Дим, Дим, наш глупый сынишка, почему ты ничего не напишешь, дади. Ужасно хорошо ты написала про Дима, как он показал рукой в пространство и сказал: «тям, да, да!» Напиши, когда думаешь приехать.
Целую. Кот.
Когда Дим ходит около столов — следи, чтобы он ничего не перевернул па себя. Будьте осторожны с примусом.
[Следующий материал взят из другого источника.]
(** [CHAT_HISTORY[chat_id].append(entry)] *)
Definition history_append (chat_id : Z) (entry : pystr) (h : gmap Z (list pystr))
  : gmap Z (list pystr) :=
  let '(d, h') := history_get chat_id h in
  <[chat_id := deque_append 3 d entry]> h'.

(** The ChatContext of a chat: what [CHAT_HISTORY[chat_id]] reads. *)
Definition chat_context (h : gmap Z (list pystr)) (chat_id : Z) : list pystr :=
  default [] (h !! chat_id).

(** ** Incoming updates *)

Record User : Type := mkUser {
  first_name : pystr;
  username : option pystr
}.

Record Chat : Type := mkChat {
  chat_ident : Z;     (* chat.id *)
  chat_type : pystr   (* chat.type *)
}.

Record RepliedMessage : Type := mkReplied {
  replied_from_user : option User
}.

(** An entity the platform marks in the text of a message. *)
Record MessageEntity : Type := mkEntity {
  entity_type : pystr;   (* "bot_command", "mention", ... *)
  entity_offset : Z;
  entity_length : Z
}.

Record Message : Type := mkMessage {
  text : option pystr;
  entities : list MessageEntity;
  chat : option Chat;
  from_user : option User;
  reply_to_message : option RepliedMessage
}.

Record Update : Type := mkUpdate {
  message : option Message
}.

Definition is_empty (s : pystr) : bool :=
  match s with [] => true | _ => false end.

Definition is_group (update : Update) : bool :=
  match message update with
  | Some msg =>
      match chat msg with
      | Some c => pystr_eqb (chat_type c) (lit "group") || pystr_eqb (chat_type c) (lit "supergroup")
      | None => false
      end
  | None => false
  end.

Definition roast_candidate_name (update : Update) : pystr :=
  match message update with
  | Some msg =>
      match from_user msg with
      | Some user => if is_empty (first_name user) then lit "love" else first_name user
      | None => lit "love"
      end
  | None => lit "love"
  end.

(** The filters of python-telegram-bot that [main] gives to the handler:
    [filters.TEXT] holds on a message with a non-empty text,
    [filters.COMMAND] on a message whose first entity is a bot command at
    the start of the text. *)
Definition filters_TEXT (msg : Message) : bool :=
  match text msg with
  | Some (_ :: _) => true
  | _ => false
  end.

Definition filters_COMMAND (msg : Message) : bool :=
  match entities msg with
  | first :: _ => pystr_eqb (entity_type first) (lit "bot_command") && (entity_offset first =? 0)
  | [] => false
  end.

(** [filters.TEXT & ~filters.COMMAND], on the message of the update. *)
Definition handler_accepts (update : Update) : bool :=
  match message update with
  | Some msg => filters_TEXT msg && negb (filters_COMMAND msg)
  | None => false
  end.

(** [random.randint(1, 50) == 1], on the number drawn. *)
Definition roast_probability (draw : Z) : bool := draw =? 1.

(** ** Reply post-processing (the tail of the LLM branch of [on_text]) *)

Definition CLARIFY : pystr := lit "What love? Ask me again, please.".

Definition postprocess (reply : pystr) : pystr :=
  let reply := strip reply in
  let reply := if is_empty reply then CLARIFY else reply in
  if (3500 <? length reply)%nat
  then rsplit1_head SPACE (take 3500 reply) ++ [ELLIPSIS]
  else reply.

(** [s] without the characters whose mark is set. *)
Fixpoint keep_unmarked (marks : list bool) (s : pystr) : pystr :=
  match marks, s with
  | m :: marks', c :: s' =>
      if m then keep_unmarked marks' s' else c :: keep_unmarked marks' s'
  | _, _ => s
  end.

(** ** Trigger classifier, prompt builder and handler *)

(** What the handler reads from its surroundings while it serves one
    update. *)
Record Env : Type := mkEnv {
  env_bot_username : option pystr;  (* context.bot.username *)
  env_endpoint : endpoint_t;        (* the completion endpoint *)
  env_randint : Z;                  (* random.randint(1, 50) *)
  env_choice : nat;                 (* the index random.choice draws *)
  env_now : float                   (* asyncio.get_event_loop().time() *)
}.

Section Bot.

(** CPython's Unicode case tables are outside the repository: [lower] is
    [str.lower], and [ci_eq p c] tells whether the pattern literal [p]
    matches the subject character [c] under [re.IGNORECASE]. *)
Variable lower : pystr -> pystr.
Variable ci_eq : char -> char -> bool.

(** [ROAST_LINES], loaded from the comments file at start-up. *)
Variable ROAST_LINES : list pystr.

Definition mention_trigger (msg_text bot_username : pystr) : bool :=
  negb (is_empty bot_username)
  && contains (lower (AT_SIGN :: bot_username)) (lower msg_text).

Definition reply_trigger (msg : Message) (bot_username : pystr) : bool :=
  match reply_to_message msg with
  | Some replied =>
      match replied_from_user replied with
      | Some user => bool_decide (username user = Some bot_username)
      | None => false
      end
  | None => false
  end.

Definition should_answer_with_llm (update : Update) (bot_username : pystr) : bool :=
  match message update with
  | None => false
  | Some msg =>
      match text msg with
      | None | Some [] => false
      | Some msg_text =>
          if mention_trigger msg_text bot_username then true
          else if reply_trigger msg bot_username then true
          else false
      end
  end.

(** The literal pattern [pat] matches at the head of [s], ignoring case. *)
Fixpoint match_here (pat s : pystr) : bool :=
  match pat, s with
  | [], _ => true
  | p :: pat', c :: s' => ci_eq p c && match_here pat' s'
  | _ :: _, [] => false
  end.

(** The scan of [re.sub(pat, "", s, flags=re.IGNORECASE)] for a literal,
    non-empty [pat]: [skip] characters of the match found last are still
    to be dropped. *)
Fixpoint sub_scan (pat : pystr) (skip : nat) (s : pystr) : pystr :=
  match s with
  | [] => []
  | c :: rest =>
      match skip with
      | S k => sub_scan pat k rest
      | O =>
          if match_here pat s
          then sub_scan pat (length pat - 1) rest
          else c :: sub_scan pat 0 rest
      end
  end.

(** [re.sub(rf"@{re.escape(bot_username)}", "", user_text, flags=re.IGNORECASE)] *)
Definition strip_mentions (bot_username user_text : pystr) : pystr :=
  sub_scan (AT_SIGN :: bot_username) 0 user_text.

Definition cleaned_text (user_text bot_username : pystr) : pystr :=
  take 800 (strip (strip_mentions bot_username user_text)).

(** [list(history)[-2:]] *)
Definition context_entries (history : list pystr) : list pystr :=
  drop (length history - 2) history.

Definition context_block (history : list pystr) : pystr :=
  join [NEWLINE] (map (λ h, lit "- " ++ h) (context_entries history)).

Definition build_prompt (user_text : pystr) (history : list pystr) (bot_username : pystr)
  : pystr :=
  lit "You are a bot in a telegram groupchat. Reply in 1-4 sentences and be helpful and clear"
  ++ [NEWLINE; NEWLINE] ++ lit "Recent chat context:" ++ [NEWLINE]
  ++ context_block history
  ++ [NEWLINE; NEWLINE] ++ lit "The user is addressing you directly and asked:" ++ [NEWLINE]
  ++ cleaned_text user_text bot_username
  ++ [NEWLINE; NEWLINE] ++ lit "Reply:".

(** An occurrence of the literal [pat] starts at position [i] of [s]. *)
Definition occurs_at (pat s : pystr) (i : nat) : bool := match_here pat (drop i s).

(** Position [j] of [s] lies inside an occurrence of [pat]. *)
Definition in_occurrence (pat s : pystr) (j : nat) : bool :=
  existsb (λ i, (j <? i + length pat)%nat && occurs_at pat s i) (seq 0 (S j)).

(** The characters the scan of [sub_scan] drops, position by position. *)
Fixpoint scan_marks (pat : pystr) (skip : nat) (s : pystr) : list bool :=
  match s with
  | [] => []
  | c :: rest =>
      match skip with
      | S k => true :: scan_marks pat k rest
      | O =>
          if match_here pat s
          then true :: scan_marks pat (length pat - 1) rest
          else false :: scan_marks pat 0 rest
      end
  end.

(** The state of the scan when it stands at position [j] of [s] with
    [k] characters still to drop. *)
Definition scan_inv (pat s : pystr) (j k : nat) : Prop :=
  (k = 0%nat ∧ ∀ i, (i < j)%nat → (j < i + length pat)%nat → occurs_at pat s i = false)
  ∨ ((0 < k)%nat ∧ (k < length pat)%nat
     ∧ ∃ start, (start + length pat = j + k)%nat ∧ occurs_at pat s start = true).

(** No character of the handle matches a character that the at sign
    matches: the handle holds no at sign, as no Telegram username does. *)
Definition handle_plain (bot_username : pystr) : Prop :=
  ∀ c, ci_eq AT_SIGN c = true → Forall (λ p, ci_eq p c = false) bot_username.

(** [random.choice(ROAST_LINES)], on the index drawn. *)
Definition roast_choice (k : nat) : pystr :=
  default [] (ROAST_LINES !! (k mod length ROAST_LINES)%nat).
Привет Гусевым и полковнику.
Воронский уехал раньше назначенного срока в Кисловодск. Перед отъездом он оставил мне записку о том, что «Этикетки» он «оставляет исключительно за «Красной новью» для октябрьской книжки.
23 июля 1927 г. Одесса
Крол, родной. Каждый день хожу на почтамт, но от тебя писем нет, и я начинаю тревожиться. Живу у Арен-берга, — можно писать на его адрес (Театральный пер., 14).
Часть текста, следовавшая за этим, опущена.